§ What is needed: The answer should consist of each line from the data below that includes "Record".

——

Definition tables_enabled (self : AuthTables) : bool :=
  existsb (λ r, bool_decide (r.1 = META_AUTH_ENABLED) && flag_set r.2) (at_state self).

(** [&[0xFFu8; 64]]. *)
Definition LAST_KEY : bytes := replicate 64 xff.

Definition auth_replace_into (self : AuthTables) (batch : WriteBatch) : WriteBatch :=
  batch
    ++ [OpDeleteRange TABLE_AUTH_USERS [] LAST_KEY;
        OpDeleteRange TABLE_AUTH_ROLES [] LAST_KEY;
        OpDeleteRange TABLE_AUTH_STATE [] LAST_KEY]
    ++ put_rows TABLE_AUTH_USERS (at_users self)
    ++ put_rows TABLE_AUTH_ROLES (at_roles self)
    ++ put_rows TABLE_AUTH_STATE (at_state self).

Definition tables_is_empty (self : AuthTables) : bool :=
  bool_decide (at_users self = []) && bool_decide (at_roles self = [])
    && negb (tables_enabled self).

(** The bytes [digest] feeds to SHA-256 ([usize as u64] lengths). *)
Definition digest_row (tag : byte) (r : bytes * bytes) : bytes :=
  tag :: be_bytes 8 (Z.of_nat (length r.1)) ++ r.1
    ++ be_bytes 8 (Z.of_nat (length r.2)) ++ r.2.

Definition digest_input (self : AuthTables) : bytes :=
  concat (digest_row x75 <$> at_users self) ++ concat (digest_row x72 <$> at_roles self)
    ++ [x65; byte_of (Z.b2z (tables_enabled self))].

(** ** The in-memory half *)

Record Tokens := mkTokens {
  tok_map : gmap bytes (bytes * Z);
  tok_ttl : Z;
  tok_last_purge : Z
}.

Record AuthMemory := mkAuthMemory {
  am_enabled : bool;
  am_tokens : Tokens;
  am_adoptions : Z
}.

Definition NANOS_PER_SEC : Z := 1000000000.
Definition DEFAULT_TOKEN_TTL : Z := 300 * NANOS_PER_SEC.

(** [Instant::duration_since], which saturates to zero. *)
Definition duration_since (now earlier : Z) : Z := Z.max 0 (now - earlier).

Definition purge (now : Z) (self : Tokens) : Tokens :=
  if duration_since now (tok_last_purge self) <? NANOS_PER_SEC then self
  else
    mkTokens (base.filter (λ r : bytes * (bytes * Z),
                duration_since now r.2.2 < tok_ttl self) (tok_map self))
      (tok_ttl self) now.

Definition AuthMemory_default (now : Z) : AuthMemory :=
  mkAuthMemory false (mkTokens ∅ DEFAULT_TOKEN_TTL now) 0.

Definition set_tokens (t : Tokens) (self : AuthMemory) : AuthMemory :=
  mkAuthMemory (am_enabled self) t (am_adoptions self).
Definition set_tok_map (m : gmap bytes (bytes * Z)) (self : Tokens) : Tokens :=
  mkTokens m (tok_ttl self) (tok_last_purge self).

Definition set_enabled (e : bool) (self : AuthMemory) : AuthMemory :=
  mkAuthMemory e (am_tokens self) (am_adoptions self).

Definition set_token_ttl (ttl : Z) (self : AuthMemory) : AuthMemory :=
  set_tokens (mkTokens (tok_map (am_tokens self)) ttl (tok_last_purge (am_tokens self))) self.

Definition user_for_token (now : Z) (token : bytes) (self : AuthMemory)
    : option bytes * AuthMemory :=
  let g := purge now (am_tokens self) in
  match tok_map g !! token with
  | None => (None, set_tokens g self)
  | Some (user, used) =>
      if tok_ttl g <=? duration_since now used
      then (None, set_tokens (set_tok_map (delete token (tok_map g)) g) self)
      else (Some user, set_tokens (set_tok_map (<[token := (user, now)]> (tok_map g)) g) self)
  end.

Definition insert_token (now : Z) (token user : bytes) (self : AuthMemory) : AuthMemory :=
  let g := purge now (am_tokens self) in
  set_tokens (set_tok_map (<[token := (user, now)]> (tok_map g)) g) self.

Definition retain_users (keep : bytes → bool) (self : AuthMemory) : AuthMemory :=
  let g := am_tokens self in
  set_tokens (set_tok_map (base.filter (λ r : bytes * (bytes * Z),
                             keep r.2.1 = true) (tok_map g)) g) self.

Definition revoke_user_tokens (user : bytes) (self : AuthMemory) : AuthMemory :=
  retain_users (λ u, negb (bool_decide (u = user))) self.

Record AuthEffects := mkEffects {
  fx_set_enabled : option bool;
  fx_add_token : option (bytes * bytes);
  fx_revoke_user : option bytes;
  fx_keep_only_users : option (list bytes);
  fx_adopted : bool
}.

Definition AuthEffects_default : AuthEffects := mkEffects None None None None false.

Definition effects_apply (now : Z) (self : AuthEffects) (mem : AuthMemory) : AuthMemory :=
  let mem := match fx_set_enabled self with Some e => set_enabled e mem | None => mem end in
  let mem := match fx_revoke_user self with
             | Some u => revoke_user_tokens u mem | None => mem end in
  let mem := match fx_keep_only_users self with
             | Some keep => retain_users (λ u, bool_decide (u ∈ keep)) mem
             | None => mem
             end in
  let mem := match fx_add_token self with
             | Some (token, user) => insert_token now token user mem
             | None => mem
             end in
  if fx_adopted self
  then mkAuthMemory (am_enabled mem) (am_tokens mem) (am_adoptions mem + 1)
  else mem.

(** ** UTF-8 ([String::from_utf8]) *)

Definition byte_in (lo hi : Z) (b : byte) : bool :=
  (lo <=? byte_val b) && (byte_val b <=? hi).
Definition is_cont : byte → bool := byte_in 0x80 0xBF.

Fixpoint utf8_valid (bs : bytes) : bool :=
  match bs with
  | [] => true
  | b :: rest =>
      if byte_in 0 0x7F b then utf8_valid rest
      else if byte_in 0xC2 0xDF b then
        match rest with b1 :: rest => is_cont b1 && utf8_valid rest | _ => false end
      else if byte_in 0xE0 0xEF b then
        match rest with
        | b1 :: b2 :: rest =>
            (if byte_val b =? 0xE0 then byte_in 0xA0 0xBF b1
             else if byte_val b =? 0xED then byte_in 0x80 0x9F b1 else is_cont b1)
              && is_cont b2 && utf8_valid rest
        | _ => false
        end
      else if byte_in 0xF0 0xF4 b then
        match rest with
        | b1 :: b2 :: b3 :: rest =>
            (if byte_val b =? 0xF0 then byte_in 0x90 0xBF b1
             else if byte_val b =? 0xF4 then byte_in 0x80 0x8F b1 else is_cont b1)
              && is_cont b2 && is_cont b3 && utf8_valid rest
        | _ => false
        end
      else false
  end.

Definition from_utf8 (bs : bytes) : option bytes :=
  if utf8_valid bs then Some bs else None.

(** ** Planning an operation *)

Section plan.
Context `{Bincode StoredUser, Bincode StoredRole}.

Definition auth_encode {A} `{Bincode A} (v : A) : StorageResult bytes :=
  ok_or (serialize v) (Io "auth encode").

Definition get_user (snap : Tables) (name : bytes) : StorageResult (option StoredUser) :=
  match snap_get snap TABLE_AUTH_USERS name with
  | Some b => let? u := ok_or (deserialize b) (Io "auth decode user") in Ok (Some u)
  | None => Ok None
  end.

Definition get_role (snap : Tables) (name : bytes) : StorageResult (option StoredRole) :=
  match snap_get snap TABLE_AUTH_ROLES name with
  | Some b => let? r := ok_or (deserialize b) (Io "auth decode role") in Ok (Some r)
  | None => Ok None
  end.

Definition user_not_found : AuthApplyError := NotFound "etcdserver: user name not found".
Definition role_not_found : AuthApplyError := NotFound "etcdserver: role name not found".

Definition put_user (u : StoredUser) (batch : WriteBatch) : StorageResult WriteBatch :=
  let? v := auth_encode u in Ok (batch_put TABLE_AUTH_USERS (user_name u) v batch).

——

§ Exercise result:
Record Tokens := mkTokens {
Record AuthMemory := mkAuthMemory {
Record AuthEffects := mkEffects {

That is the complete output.